Consider the following excerpt from the Los Angeles Times on September 28, 1997 which describes the unconscionable, pathetic, and traumatizing consequences of sudden nursing home closings:
It could not be determined Saturday how many more elderly and chronically ill patients may be affected by the health care company's financial problems. Those at the Reseda Care Center in the San Fernando Valley, including a 106-year-old woman, were rolled into the street late Friday in wheelchairs and on hospital beds, bundled in blankets as relatives scurried to gather up clothes and other personal belongings.
The presence of an ombudsman probably would result in fewer instances similar to what I just described, where trustees quickly close health care facilities without notifying appropriate state and federal agencies and without notifying the bankruptcy court.
Section 1105 requires a trustee to use reasonable and best efforts to transfer patients in the face of a health care business closing. This provision is both useful and necessary in that it outlines a trustee's duty with respect to a transfer of vulnerable patients.
For all these reasons, I urge you to join me and my colleagues in supporting this bill which will protect the interests of patients in health care bankruptcies.
Mr. LEAHY. Mr. President, I am pleased to join Senator Grassley and Senator Torricelli in introducing legislation to protect patient privacy when a hospital, nursing home, HMO or other institution holding medical records is involved in a bankruptcy proceeding that leads to liquidation.

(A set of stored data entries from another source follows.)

(** The request for the widget of an item, with the value it has. *)
Definition add_text (k s : string) (o : cJSON) : cJSON := match s with EmptyString => o | _ => cJSON_AddStringToObject o k (Some s) end.
Definition item_request (d : HubData) (item : HubItem) : WidgetRequest :=
  let o := cJSON_AddStringToObject cJSON_CreateObject "title" (Some (label item)) in
  let o := add_text "message" (message item) o in
  let o := add_text "default" (default (value item) (hub_get d (id item))) o in
  let o := add_text "placeholder" (placeholder item) o in
  let o := match choices item with
    | [] => o
    | l => cJSON_AddItemToObject o "choices" (Some (foldl (fun a s => cJSON_AddItemToArray a (cJSON_CreateString (Some s))) cJSON_CreateArray l))
    end in
  mkRequest (Some (widget item)) (Some o) 0 0 None None false false None 0 0 None 0 0 0 None None 0 false.
Definition hub_open (d : HubData) : exec (HubData * EventResult) :=
  item ← hub_get_item d;
  match item with
  | None => Done (d, event_result_handled)
  | Some item =>
      w ← widget_registry_create reg (item_request d item);
      Done (match w with Some w => set_dirty (set_text_input true (set_mode HUB_EDITING (set_sub (Some w) d))) | None => set_sub None d end, event_result_handled)
  end.
Definition fkey (k : KeyCode) : option nat :=
  match k with
  | KEY_F1 => Some 0%nat | KEY_F2 => Some 1%nat | KEY_F3 => Some 2%nat | KEY_F4 => Some 3%nat | KEY_F5 => Some 4%nat | KEY_F6 => Some 5%nat
  | KEY_F7 => Some 6%nat | KEY_F8 => Some 7%nat | KEY_F9 => Some 8%nat | KEY_F10 => Some 9%nat | KEY_F11 => Some 10%nat | KEY_F12 => Some 11%nat
  | _ => None
  end.
Definition hub_browse (d : HubData) (ev : Event) : exec (HubData * EventResult) :=
  let n := Z.of_nat (length (categories d)) in
  let handled d := Done (set_dirty d, event_result_handled) in
  match code ev with
  | KEY_ESC => handled (set_mode HUB_CONFIRM_QUIT d)
  | KEY_UP => handled (if 0 <? item_idx d then set_place (cat_idx d) (item_idx d - 1) d else d)
  | KEY_DOWN => c ← hub_visible_count d; handled (if item_idx d + 1 <? c then set_place (cat_idx d) (item_idx d + 1) d else d)
  | KEY_LEFT => handled (set_place (if 0 <? cat_idx d then cat_idx d - 1 else n - 1) 0 d)
  | KEY_RIGHT | KEY_TAB => handled (set_place (if cat_idx d + 1 <? n then cat_idx d + 1 else 0) 0 d)
  | KEY_ENTER => hub_open d
  | k =>
      match fkey k ≫= fun f => actions d !! f with
      | Some a => if decide (a = "Proceed"%string) then handled (set_mode HUB_CONFIRM_PROCEED d) else Done (d, answer (cJSON_CreateString (Some a)))
      | None => Done (d, event_result_unhandled)
      end
  end.
Definition hub_handle_event (d : HubData) (ev : Event) : exec (HubData * EventResult) :=
  match Widget.type ev with
  | EVENT_KEY =>
      match mode d, sub_widget d with
      | HUB_CONFIRM_QUIT, _ => if is_yes ev then Done (set_text_input false d, cancelled_response) else Done (browsing d, event_result_handled)
      | HUB_CONFIRM_PROCEED, _ =>
          if is_yes ev then Done (set_text_input false d, answer (Some (values_object (vals d)))) else Done (browsing d, event_result_handled)
      | HUB_EDITING, Some w => hub_editing w ev d
      | _, _ => hub_browse d ev
      end
  | _ => Done (d, event_result_unhandled)
  end.
(* ===== verification/WidgetBuilder.v ===== *)
(** The widget builder of src/src/core/widgets/widget_builder.c: items of a
    type, a place and parameters, each with a live widget made of them through
    the registry, and the undo stack of Undo.v. *)

From Stdlib Require Import SpecFloat.
From S2P Require Import Prelude Double CJson CJsonPrint Undo Protocol RenderTree Animation Widget Boxes Displays Forms Factories Theme.

Module WidgetBuilder.
(** ** State *)

Inductive BuilderMode := BMODE_PALETTE | BMODE_CANVAS | BMODE_PROPERTIES | BMODE_LIVE_PREVIEW.
#[global] Instance BuilderMode_eq_dec : EqDecision BuilderMode.
Proof. solve_decision. Defined.
Record Drag := mkDrag { drag_item : Z; drag_start_x : Z; drag_start_y : Z; drag_orig_x : Z; drag_orig_y : Z; dragging : bool }.
Record Edit := mkEdit { prop_edit_buf : list ascii; prop_editing : bool }.
(** The undo stack and the actions it points to, which have no data. *)
Record History := mkHistory { stack : option UndoStack; world : World (D := unit) }.

Section builder.
Context {W : Type} `{Hw : Widget W}.
Variable reg : list (RegistryEntry (W := W)).
Variable g_active_theme : option Theme.

Record BuilderItem := mkItem { widget_type : string; item_title : string; item_params : cJSON; item_x : Z; item_y : Z; item_w : Z; item_h : Z; live_widget : option W }.
Record WidgetBuilderData := mk {
  wb : WidgetBase; items : list BuilderItem; selected_item : Z; mode : BuilderMode; palette_idx : Z; palette_types : list string;
  canvas_ox : Z; canvas_oy : Z; scale : float; drag : Drag; edit : Edit; history : History
}.
Definition with_base (b : WidgetBase) (d : WidgetBuilderData) : WidgetBuilderData :=
  mk b (items d) (selected_item d) (mode d) (palette_idx d) (palette_types d) (canvas_ox d) (canvas_oy d) (scale d) (drag d) (edit d) (history d).
Definition set_dirty (d : WidgetBuilderData) : WidgetBuilderData := with_base (base_set_dirty true (wb d)) d.
Definition set_items (l : list BuilderItem) (d : WidgetBuilderData) : WidgetBuilderData :=
  mk (wb d) l (selected_item d) (mode d) (palette_idx d) (palette_types d) (canvas_ox d) (canvas_oy d) (scale d) (drag d) (edit d) (history d).
Definition set_selected (s : Z) (d : WidgetBuilderData) : WidgetBuilderData :=
  mk (wb d) (items d) s (mode d) (palette_idx d) (palette_types d) (canvas_ox d) (canvas_oy d) (scale d) (drag d) (edit d) (history d).
Definition set_mode (m : BuilderMode) (d : WidgetBuilderData) : WidgetBuilderData :=
  mk (wb d) (items d) (selected_item d) m (palette_idx d) (palette_types d) (canvas_ox d) (canvas_oy d) (scale d) (drag d) (edit d) (history d).
Definition set_drag (g : Drag) (d : WidgetBuilderData) : WidgetBuilderData :=
  mk (wb d) (items d) (selected_item d) (mode d) (palette_idx d) (palette_types d) (canvas_ox d) (canvas_oy d) (scale d) g (edit d) (history d).
Definition set_edit (e : Edit) (d : WidgetBuilderData) : WidgetBuilderData :=
  mk (wb d) (items d) (selected_item d) (mode d) (palette_idx d) (palette_types d) (canvas_ox d) (canvas_oy d) (scale d) (drag d) e (history d).
Definition set_history (h : History) (d : WidgetBuilderData) : WidgetBuilderData :=
  mk (wb d) (items d) (selected_item d) (mode d) (palette_idx d) (palette_types d) (canvas_ox d) (canvas_oy d) (scale d) (drag d) (edit d) h.

Definition builtin_palette : list string :=
  ["menu"; "yesno"; "input"; "password"; "msg"; "filter"; "checklist"; "multiselect"; "toggle"; "range_slider"; "calendar"; "form"; "progress";
   "table"; "tree"; "gauge"; "separator"; "badge"; "spinner"; "rich_text"; "tooltip"; "notification"; "context_menu"; "file_picker"; "text_editor";
   "summary"; "disk"; "color_picker"; "radio_group"; "tabs"; "split_panes"; "hub"; "terminal_emulator"]%string.
Definition item_count (d : WidgetBuilderData) : Z := Z.of_nat (length (items d)).

(** ** Live widgets *)

(** A text that cannot be printed is NULL, and NULL is parsed to nothing. *)
Definition create_live_widget (type title : string) (params : cJSON) : exec (option W) :=
  let root := cJSON_AddStringToObject cJSON_CreateObject "widget" (Some type) in
  let p := cJSON_Duplicate params true in
  let p := match cJSON_GetObjectItem (Some p) "title" with Some _ => p | None => cJSON_AddStringToObject p "title" (Some title) end in
  let root := cJSON_AddItemToObject root "params" (Some p) in
  match cJSON_PrintUnformatted root with
  | Done json =>
      match widget_request_parse json with
      | Done req => widget_registry_create reg req
      | Fail => Done None
      | Fault e => Fault e
      end
  | Fail => Done None
  | Fault e => Fault e
  end.
Definition set_live (o : option W) (i : BuilderItem) : BuilderItem :=
  mkItem (widget_type i) (item_title i) (item_params i) (item_x i) (item_y i) (item_w i) (item_h i) o.
Definition set_params (p : cJSON) (i : BuilderItem) : BuilderItem :=
  mkItem (widget_type i) (item_title i) p (item_x i) (item_y i) (item_w i) (item_h i) (live_widget i).
Definition set_place (x y : Z) (i : BuilderItem) : BuilderItem :=
  mkItem (widget_type i) (item_title i) (item_params i) x y (item_w i) (item_h i) (live_widget i).
Definition rebuild_live_widget (i : BuilderItem) : exec BuilderItem :=
  w ← create_live_widget (widget_type i) (item_title i) (item_params i); Done (set_live w i).

(** ** Drawing *)

(** [(int)(v * scale)] *)
Definition scaled (s : float) (v : Z) : Z := f_to_int (f_mul (f_of_Z v) s).
Definition scale_style (k : float) (s : WidgetStyle) : WidgetStyle := {|
  fg_color := fg_color s; bg_color := bg_color s; border_color := border_color s; accent_color := accent_color s; border_width := scaled k (border_width s);
  border_radius := border_radius s; border_top_width := border_top_width s; border_bottom_width := border_bottom_width s;
  border_left_width := border_left_width s; border_right_width := border_right_width s;
  border_top_color := border_top_color s; border_bottom_color := border_bottom_color s;
  border_left_color := border_left_color s; border_right_color := border_right_color s;
  border_top_style := border_top_style s; border_bottom_style := border_bottom_style s;
  border_left_style := border_left_style s; border_right_style := border_right_style s; padding := map (scaled k) (padding s);
  margin := margin s; min_width := min_width s; min_height := min_height s; max_width := max_width s;
  max_height := max_height s; font_family := font_family s; font_size := at_least 6 (scaled k (font_size s)); font_weight := font_weight s;
  font_italic := font_italic s; text_align := text_align s; opacity := opacity s; shadows := shadows s;
  shadow_count := shadow_count s; gradient := gradient s; backdrop_blur := backdrop_blur s;
  letter_spacing := letter_spacing s; line_height := line_height s; text_transform := text_transform s;
  transition_ms := transition_ms s; scale_x := scale_x s; scale_y := scale_y s; rotation := rotation s;
  translate_x := translate_x s; translate_y := translate_y s; cursor_style := cursor_style s |}.
(** Only the children of containers are scaled with their parent. *)
Fixpoint render_scaled_tree (k : float) (ox oy : Z) (t : RenderTree) : RenderTree :=
  match t with
  | mkTree i c =>
      let r := rect i in
      let x := scaled k (rx r) + ox in
      let y := scaled k (ry r) + oy in
      mkTree (Animation.set_style (scale_style k (resolved_style i)) (set_rect (mkRect x y (scaled k (rw r)) (scaled k (rh r))) i))
        (match c with
         | RNODE_CONTAINER bg b p l => RNODE_CONTAINER bg b p (map (render_scaled_tree k (ox + scaled k (rx r)) (oy + scaled k (ry r))) l)
         | c => c
         end)
  end.
(** * Sedaro Nano API: the HTTP server [app/app.py] and the simulation core it drives

    The development has two layers.

    - The boundary layer is [app/app.py]: the Flask application with its
      request hooks, the [GET /simulation] and [POST /simulation] views and the
      [Simulation] table.  It is embedded from the source, statement by
      statement, over explicit state (the table, the metric registry, the
      clocks and the log).
    - The core is the pair of modules [simulator] and [store] that [app.py]
      imports.  The boundary layer is written against their interface
      ([Core]); the design document's description of them (RangeStore,
      Integrator, SimulationRun) is embedded in [SpecCore], and in [Objects]
      as objects in the memory that the requests of one process share. *)

From Stdlib Require Import ZArith List String Bool Lia Floats DecimalString.
Import ListNotations.

Set Warnings "-inexact-float,-register-all".
Set Implicit Arguments.

Local Open Scope string_scope.

(** ** Python values, exceptions and dictionaries *)

Module Py.

(** The exception classes the model distinguishes.  All of them derive from
    Python's [Exception]. *)
Inductive exn : Type :=
| TypeError
| AttributeError
| KeyError
| ValueError
| HTTPException (code : Z)
| ValidationError
| NumericalError
| IndexingError.

(** A computation that returns or raises. *)
Inductive result (A : Type) : Type :=
| Ok (a : A)
| Raise (e : exn).

Arguments Ok {A} a.
Arguments Raise {A} e.

Definition bind {A B : Type} (m : result A) (k : A -> result B) : result B :=
  match m with
  | Ok a => k a
  | Raise e => Raise e
  end.

Definition is_ok {A : Type} (m : result A) : bool :=
  match m with
  | Ok _ => true
  | Raise _ => false
  end.

(** JSON-shaped Python objects.  A [dict] keeps its insertion order, so it
    is an association list; its keys are strings, as in every parsed JSON
    document. *)
Inductive value : Type :=
| VNone
| VBool (b : bool)
| VInt (z : Z)
| VFloat (f : float)
| VStr (s : string)
| VList (l : list value)
| VDict (d : list (string * value)).

Definition dict : Type := list (string * value).

(** [d[k]] read. *)
Fixpoint dict_get {V : Type} (d : list (string * V)) (k : string) : option V :=
  match d with
  | [] => None
  | (k', v) :: rest => if String.eqb k k' then Some v else dict_get rest k
  end.

(** [d[k] = v]: an existing key keeps its place, a new key goes last. *)
Fixpoint dict_set {V : Type} (d : list (string * V)) (k : string) (v : V)
    : list (string * V) :=
  match d with
  | [] => [(k, v)]
  | (k', v') :: rest =>
      if String.eqb k k' then (k', v) :: rest else (k', v') :: dict_set rest k v
  end.

(** [d.keys()], in iteration order. *)
Definition keys {V : Type} (d : list (string * V)) : list string := map fst d.

(** Truth value of an object, as [or], [if] and [not] test it. *)
Definition truthy (v : value) : bool :=
  match v with
  | VNone => false
  | VBool b => b
  | VInt z => negb (Z.eqb z 0)
  | VFloat f => negb (PrimFloat.eqb f 0%float)
  | VStr s => negb (String.eqb s "")
  | VList l => match l with [] => false | _ :: _ => true end
  | VDict d => match d with [] => false | _ :: _ => true end
  end.

(** [a or b]. *)
Definition or_else (a b : value) : value := if truthy a then a else b.

(** [o.keys()]: only a dict has the method. *)
Definition keys_of (o : value) : result (list string) :=
  match o with
  | VDict d => Ok (keys d)
  | _ => Raise AttributeError
  end.

(** [o[k]] for a string [k]. *)
Definition getitem (o : value) (k : string) : result value :=
  match o with
  | VDict d => match dict_get d k with
               | Some v => Ok v
               | None => Raise KeyError
               end
  | _ => Raise TypeError
  end.

(** [o[k] = v] for a string [k]: the updated object.  Lists index by
    integers only and the scalar types support no item assignment. *)
Definition setitem (o : value) (k : string) (v : value) : result value :=
  match o with
  | VDict d => Ok (VDict (dict_set d k v))
  | _ => Raise TypeError
  end.

End Py.

Import Py.

Declare Scope py_scope.
Delimit Scope py_scope with py.
Notation "x <- m ;; k" := (bind m (fun x => k))
  (at level 61, m at next level, right associativity) : py_scope.
Local Open Scope py_scope.

(** ** The [Simulation] table *)

Module Db.

(** [class Simulation(db.Model)]: an integer primary key and the stored
    text. *)
Record Simulation : Type := mkSimulation { id : Z; data : string }.

(** The table's rows, in the order they were committed. *)
Definition table : Type := list Simulation.

(** The key SQLite gives a new row of an [INTEGER PRIMARY KEY] table: one
    more than the greatest key in use, 1 in an empty table.  That is
    SQLite's rule as long as the greatest key in use is below
    9223372036854775807 (2^63 - 1); on a table that holds that key SQLite
    tries unused keys at random instead, which this function does not
    follow. *)
Definition next_id (t : table) : Z :=
  match t with
  | [] => 1%Z
  | r :: rest => (fold_right (fun r' acc => Z.max (id r') acc) (id r) rest + 1)%Z
  end.

(** [db.session.add(Simulation(data=d)); db.session.commit()]. *)
Definition add_commit (t : table) (d : string) : table :=
  (t ++ [mkSimulation (next_id t) d])%list.

(** [ORDER BY id DESC]: insertion of a row into a list sorted by
    decreasing key, and the sort built on it. *)
Fixpoint insert_desc (r : Simulation) (l : list Simulation) : list Simulation :=
  match l with
  | [] => [r]
  | r' :: rest =>
      if Z.leb (id r') (id r) then r :: l else r' :: insert_desc r rest
  end.

Definition order_by_id_desc (t : table) : list Simulation :=
  fold_right insert_desc [] t.

(** [.first()]. *)
Definition first (l : list Simulation) : option Simulation := hd_error l.

End Db.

Of course, in the best case scenario any institution holding patient health care records would continue to follow applicable state or federal law requiring proper storage and safeguards. The fact is, however, under current law during a business liquidation an individual would have to wait until there has been a serious breach of their privacy rights before anyone stepped in to ensure that patient privacy is protected. Under current law it is questionable what protection these most sensitive personal records would have during a liquidation.
The reality of this situation and the practical questions of what recourse an individual would have if their personal medical records were not properly safeguarded against a business that is going out of business makes this provision essential. Our legislation would set in law the procedure that an institution holding medical records would have to follow during a liquidation proceeding.
The bottom line is that we do not want to have to wait until there has been a breach of privacy before steps are taken to protect patient privacy. Once privacy is breached--there is nothing one can really do to give that back to an individual.
I have been working on the overall issue of medical privacy for many years. I look forward to working with Senator Grassley and Senator Torricelli on this issue to make sure that patient privacy rights are protected in bankruptcy.